Die Stewardess war total verwirrt, als nun acht verschiedene Leute darauf bestanden, Passagier Cohen zu sein, über die komplette First-Class-Lounge hinweg. Tja, und dann öffnete die Bar …
So sahen wir uns dann also von Angesicht zu Angesicht mit der Vergötterung kanadischer Art konfrontiert. Die Organisatoren packten uns auf das Oberdeck eines offenen Doppeldecker-Busses, worauf uns hupende Autos und johlende Fans in die City von Toronto folgten.
Die Kanadier waren verrückt nach Python. Sie hatten unsere Fernsehshow seit den frühen Folgen verfolgt, und als die CBC (die Canadian Broadcasting Corporation) sie aus dem Programm nehmen wollte, hatte es Massenproteste gegeben. Diese Fans waren wahnsinnig.

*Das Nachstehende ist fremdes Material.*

Definition pstep (q : call) (a : prop_area) (p : pc) : cres (pc * prop_area) :=
  match p with
  | PLevel current s =>
    if (substr_size s =? 0)%Z then Ret (PRet None, a) else follow q a FChildren current s
  | PLink f current s =>
    let! b := load_bt a current in
    Ret (enter f (to_prop_obj pa_data_size (get_field f b)) s, a)
  | PSib None s => Ret (PRet None, a)
  | PSib (Some current) s =>
    let! b := load_bt a current in
    match cmp_prop_name s (substr_size s) (bt_name b) (bt_namelen b) with
    | Eq => Ret (found current s, a)
    | Lt => follow q a FLeft current s
    | Gt => follow q a FRight current s
    end
  | PStore f current s new_offset =>
    let! a := update_bt a current (with_field f new_offset) in Ret (stored f s new_offset, a)
  | PFound current => follow q a FProp current []
  | PRet r => Ret (PRet r, a)
  end.

Definition start (q : call) : pc :=
  match root_node pa_data_size with Some t => PLevel t (q_name q) | None => PRet None end.

Definition pnext (q : call) (s s' : pc * prop_area) : Prop := pstep q s.2 s.1 = Ret s'.

(** The thread runs alone. *)
Definition runs (q : call) : pc * prop_area → pc * prop_area → Prop := rtc (pnext q).

Lemma runs_step q p a p' a' s :
  pstep q a p = Ret (p', a') → runs q (p', a') s → runs q (p, a) s.
Proof. intros H. apply rtc_l. exact H. Qed.

Lemma runs_one q p a p' a' : pstep q a p = Ret (p', a') → runs q (p, a) (p', a').
Proof. intros H. by apply rtc_once. Qed.

(** Steps are deterministic: a run to the end passes through every state the
    thread passes through. *)
Lemma runs_join q s s1 r a2 :
  runs q s s1 → runs q s (PRet r, a2) → runs q s1 (PRet r, a2).
Proof.
  induction 1 as [|s s' s1 H1 _ IH]; [done|]. intros H2. apply IH. clear IH.
  remember (PRet r, a2) as e eqn:E. destruct H2 as [s|s s2 e H3 H4].
  - subst. injection H1 as <-. constructor.
  - unfold pnext in *. assert (s' = s2) as -> by congruence. exact H4.
Qed.

Lemma runs_PRet q r a s : runs q (PRet r, a) s → s = (PRet r, a).
Proof.
  intros H. remember (PRet r, a) as s0 eqn:E. induction H as [|s0 s1 s2 H1 _ IH]; [done|].
  subst. injection H1 as <-. by apply IH.
Qed.

(** * Run alone, the machine is the function *)

Section sequential.
Context (q : call).

(** What becomes of the test of a link. *)
Lemma follow_nonzero a b f cur s p :
  pstep q a p = follow q a f cur s → load_bt a cur = Ret b → get_field f b ≠ 0%Z →
  runs q (p, a) (enter f (to_prop_obj pa_data_size (get_field f b)) s, a).
Proof.
  unfold follow. intros Hp Hb Hf. rewrite Hb in Hp. cbn [cbind] in Hp.
  rewrite (proj2 (Z.eqb_neq _ _)) in Hp by done. eapply runs_step; [exact Hp|].
  apply runs_one. cbn [pstep]. by rewrite Hb.
Qed.

Lemma follow_null a b f cur s p :
  pstep q a p = follow q a f cur s → load_bt a cur = Ret b → get_field f b = 0%Z →
  q_alloc q = false → runs q (p, a) (PRet None, a).
Proof.
  unfold follow. intros Hp Hb Hf Hq. rewrite Hb, Hq in Hp. cbn [cbind] in Hp.
  rewrite Hf in Hp. by apply runs_one.
Qed.

Lemma follow_full a b f cur s p a1 :
  pstep q a p = follow q a f cur s → load_bt a cur = Ret b → get_field f b = 0%Z →
  q_alloc q = true → make q a f s = (None, a1) → runs q (p, a) (PRet None, a1).
Proof.
  unfold follow. intros Hp Hb Hf Hq Hm. rewrite Hb, Hq in Hp. cbn [cbind] in Hp.
  rewrite Hf, Hm in Hp. by apply runs_one.
Qed.

Lemma follow_new a b f cur s p o a1 a2 :
  pstep q a p = follow q a f cur s → load_bt a cur = Ret b → get_field f b = 0%Z →
  q_alloc q = true → make q a f s = (Some o, a1) → update_bt a1 cur (with_field f o) = Ret a2 →
  runs q (p, a) (stored f s o, a2).
Proof.
  unfold follow. intros Hp Hb Hf Hq Hm Hu. rewrite Hb, Hq in Hp. cbn [cbind] in Hp.
  rewrite Hf, Hm in Hp. eapply runs_step; [exact Hp|]. apply runs_one. cbn [pstep]. by rewrite Hu.
Qed.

„Haltet die Klappe“, brüllte John oft in die kreischende Menge, sobald wir auf die Bühne kamen. „Wir haben doch noch gar nichts Witziges gemacht.“ Aber das brachte sie nur noch mehr zum Lachen. Sie waren gekommen, um sich zu amüsieren, und nichts würde sie aufhalten. Bei einer Vorstellung in Winnipeg öffnete sich der Vorhang und gab preis, dass die komplette erste Reihe sich als eine Raupe verkleidet hatte. Bei solch einem Publikum kann man überhaupt nichts falsch machen.
Graham machte sich gutgelaunt auf den Weg durch jene Bars, die ihm in seinem sehr nützlichen Gay Guide to Canada (Schwuler Führer durch Kanada) empfohlen wurden. Er litt nur unter den Sonntagen, da er dann nicht legal trinken konnte, außer in seinem Hotelzimmer – und dann auch nur, wenn er was zu essen dazubestellte. Nancy Lewis, eine US-Plattenmanagerin sowie in den Anfangszeiten unsere glühendste Verehrerin, kann sich erinnern, dass sie zu ihm wollte und stapelweise Tabletts nicht angerührter Caesar’s Salads neben seiner Tür vorfand. Die hatte er zu jeder Runde mitbestellt.
Unser Promoter Tony Smith war noch nie in Kanada gewesen und hatte keine Vorstellung von den riesigen Entfernungen zwischen den Städten dort. Also wurde der Trip zu einer Art Dartscheiben-Tour, bei der wir wie beim Pingpong zwischen den Seen und Prärien hin und her fuhren. Was die Sache noch verschlimmerte, war ein Streik der Air Canada. Nach der ersten Show in Toronto sahen wir unser Bühnenbild nicht wieder; wir waren stets eine Vorstellung voraus. Zum Glück hatten wir unsere Filmrolle und unsere Kostüme bei uns. Dadurch mussten wir, wohin wir auch kamen, lediglich Tische und Stühle auftreiben sowie eine tote Ente – für einen ekligen Sketch über Cocktails. Ein Scheibchen Lemon für den Herrn wurde bei uns zu „Ein Scheibchen Lemming, Sir?“ In Regina, dem Hauptstützpunkt der Royal Canadian Mounted Police (der berittenen Polizei) sangen wir voller Freude den „Lumberjack Song“, unser Holzfällerlied, natürlich als Mounties kostümiert. Klar, dass Graham danach auch noch einen schwulen Mountie auftrieb. Das ist ja gerade der Sinn dieses Songs.
Auf unsere frisch erworbene Berühmtheit reagierte jeder von uns völlig unterschiedlich. John beschloss, auszusteigen. In meinem Falle wanderte die Prominenz eindeutig in die Hodengegend. Gar keine Reaktion zu zeigen wäre schier unmöglich gewesen, besonders nicht in Kalifornien, wo die Sechziger Jahre noch immer grassierten. Die holde nordamerikanische Weiblichkeit erwies sich als sehr dankbar. Die kanadischen Jungs nahmen an, dass wir alle unter Drogen stünden, und lieferten entsprechend umsichtig. Ich war der englische Internatsschüler, der im Süßwarenladen losgelassen wird. Entwickelte ich mich zum Arschloch? Ich fürchte ja. Zuhause hatte ich eine wundervolle Frau und ein neugeborenes Baby. Was hatte ich mir dabei gedacht? Klar, gar nichts. Männer haben ein Gehirn und einen Penis, aber ihr Blut reicht nur zur Steuerung von einem der beiden. Tatsache ist, dass sie bis zu einem späten Zeitpunkt ihres Lebens mit ihren Schwänzen denken. Das ist schade, das ist beklagenswert, und das ist bedauerlich. Ich sage dies ohne Stolz, aber es ist wahr. Der unvermeidliche Niedergang stand bevor.
Die BBC hatte uns eine vierte Staffel angeboten, und John konnte sich definitiv nicht für die Idee erwärmen. Für ihn brachte die Kanada-Tour das Fass zum Überlaufen. Er hasste sie. Er hatte sich angewöhnt, im selben Restaurant wie wir, aber an einem separaten Tisch zu essen. Er las ein Buch und ignorierte uns demonstrativ, während wir immer wilder und ekstatischer wurden. Er hatte einen albernen Einfall zu einer Sitcom, die er entwickeln wollte – über einen frustrierten Hotelier.